What advice do you have for writers of historical fiction?
As a reader I do look for success in balancing the educational historical factual background with the writer’s story. I prefer historical facts to be clearly stated and as far as possible verified and correct, or indicated as supposition or fantasy variation written for the story. Although as a non fiction reader I am happy to have chunks of history and fact in solid text I am sure creative writing classes will preach ‘show rather than tell’ with more dialogue. In my recent reads list above the authors have balanced the history facts and their stories very well in all the books particularly those based on war with Japan where cultural differences came much more into play and also historic Japanese and Chinese relationships. In Len Deighton’s Winter I thought the excellent WW1 and WW2 history from the German perspective overshadowed the fiction story lines.
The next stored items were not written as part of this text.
(* ===== verification/PipelineRefinement.v ===== *)
(** * The pipeline controller refines the life of a pipeline

    A forward simulation between the executions of PipelineSystem and its
    abstract machine.  What is left of a reconciliation is [safe] when each of
    its operations, whenever it is performed and however it is answered, is
    some steps of the life. *)

From Stdlib Require Import ZArith Lia String Ascii.
From S2P Require Import Prelude Effects Execution GoStd K8s Api Client Resources ControllerCommon PipelineController ScanPod PipelineServer PipelineLife PipelineSystem PipelineSafety.

Local Open Scope string_scope.
Local Open Scope Z_scope.
Local Open Scope list_scope.

Section refinement.
Context `{ControllerUtil} `{MapRange string}.
Variable r : PipelineReconciler.
Variable key : ObjectKey.

(** ** Answers of the server and of the cache *)

(** What a cache may answer in which the controller reads its own writes: a
    version of the pipeline to which only others did anything since, and a
    version of the pod that needs no change. *)
Definition cached_answer (l : Life) (w : Cluster) {X} (e : Op X) : X -> Prop :=
  match e in Op X return X -> Prop with
  | Get k key' => match k as k return result GoError (obj k) -> Prop with
      | KPipeline => fun x => exists p, x = Ok p /\ key_of KPipeline p = key' /\ well_timed p /\
          forall q, Stored w = Some q -> sees p q
      | _ => fun _ => False
      end
  | CreateOrUpdate k o f =>
      match k as k return (obj k -> result GoError (obj k)) -> result GoError (obj k * OperationResult) -> Prop with
      | KPod => fun f x => exists pod, x = Ok (pod, OperationResultNone) /\ pod_ok pod (L_Ended l)
      | _ => fun _ _ => False
      end f
  | _ => fun _ => False
  end.

Definition admissible (l : Life) (w : Cluster) {X} (e : Op X) (x : X) (w' : Cluster) : Prop :=
  answers e w x w' \/ w' = w /\ cached_answer l w e x.

(** The cache has nothing to answer. *)
Definition uncached {X} (e : Op X) : Prop := forall l w x, ~ cached_answer l w e x.

(** ** Safe programs

    The controller knows [v] of the pipeline and that pods have ended with
    [es]; [o] tells whether it still has to count a completion. *)
Fixpoint safe {A} (p : prog A) (v : option Pipeline) (es : list PipelinePhase) (o : bool) : Prop :=
  match p with
  | Ret _ => o = false
  | Vis e k => forall w l x w',
      abstracts key w l -> L_Owed l = o -> es ⊆ L_Ended l -> knows v w -> admissible l w e x w' ->
      exists l' v' es', life_steps l l' /\ abstracts key w' l' /\ es' ⊆ L_Ended l' /\
        knows v' w' /\ safe (k x) v' es' (L_Owed l')
  end.
(* ===== verification/CronSystem.v ===== *)
(** * The cron search controller in its cluster

    Executions of the cron search controller against a model of the API server
    with the searches of a cluster: the concurrency policy that forbids
    concurrent runs keeps at most one search active however calls fail and the
    controller restarts, an activation time starts its search, and what happens
    when the searches of the past are gone. *)

From Stdlib Require Import ZArith Lia String Ascii.
From S2P Require Import Prelude Effects Execution GoStd K8s Api Client ControllerCommon CronSearchController CronSchedule CronSafety.

Local Open Scope string_scope.
Local Open Scope Z_scope.
Local Open Scope list_scope.

(** ** The cluster *)

Record CronCluster := mkCronCluster {
  Cron_Stored : option CronSearch;
  Cron_Searches : list Search;
  Cron_Clock : Time
}.

Definition with_cron (w : CronCluster) (c : option CronSearch) : CronCluster :=
  mkCronCluster c (Cron_Searches w) (Cron_Clock w).
Definition with_searches (w : CronCluster) (ss : list Search) : CronCluster :=
  mkCronCluster (Cron_Stored w) ss (Cron_Clock w).

Definition same_object (s s' : Search) : bool := bool_decide (key_of KSearch s = key_of KSearch s').

(** The searches a list request selects; the only field it can be indexed by is
    that of the owner. *)
Definition selects (opts : ListOptions) (s : Search) : bool :=
  (String.eqb (LO_Namespace opts) "" || String.eqb (LO_Namespace opts) (Namespace (Search_Meta s))) &&
  match LO_FieldSelector opts with
  | Some (field, value) => String.eqb field searchOwnerKey && bool_decide (value ∈ search_owner_index s)
  | None => true
  end &&
  match LO_LabelSelector opts with
  | Some (k, v) => bool_decide (Labels (Search_Meta s) !! k = Some v)
  | None => true
  end.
Is there anything else about reading historical fiction that you’d like to comment on? Read a wide range of authors and genres in library books to provide context to historical fiction. Do not be disappointed if you cannot get on with a particular author. I do not like Hilary Mantel’s books but clearly the literary establishment does. Try some self published books. Go around the on line self publisher book shops.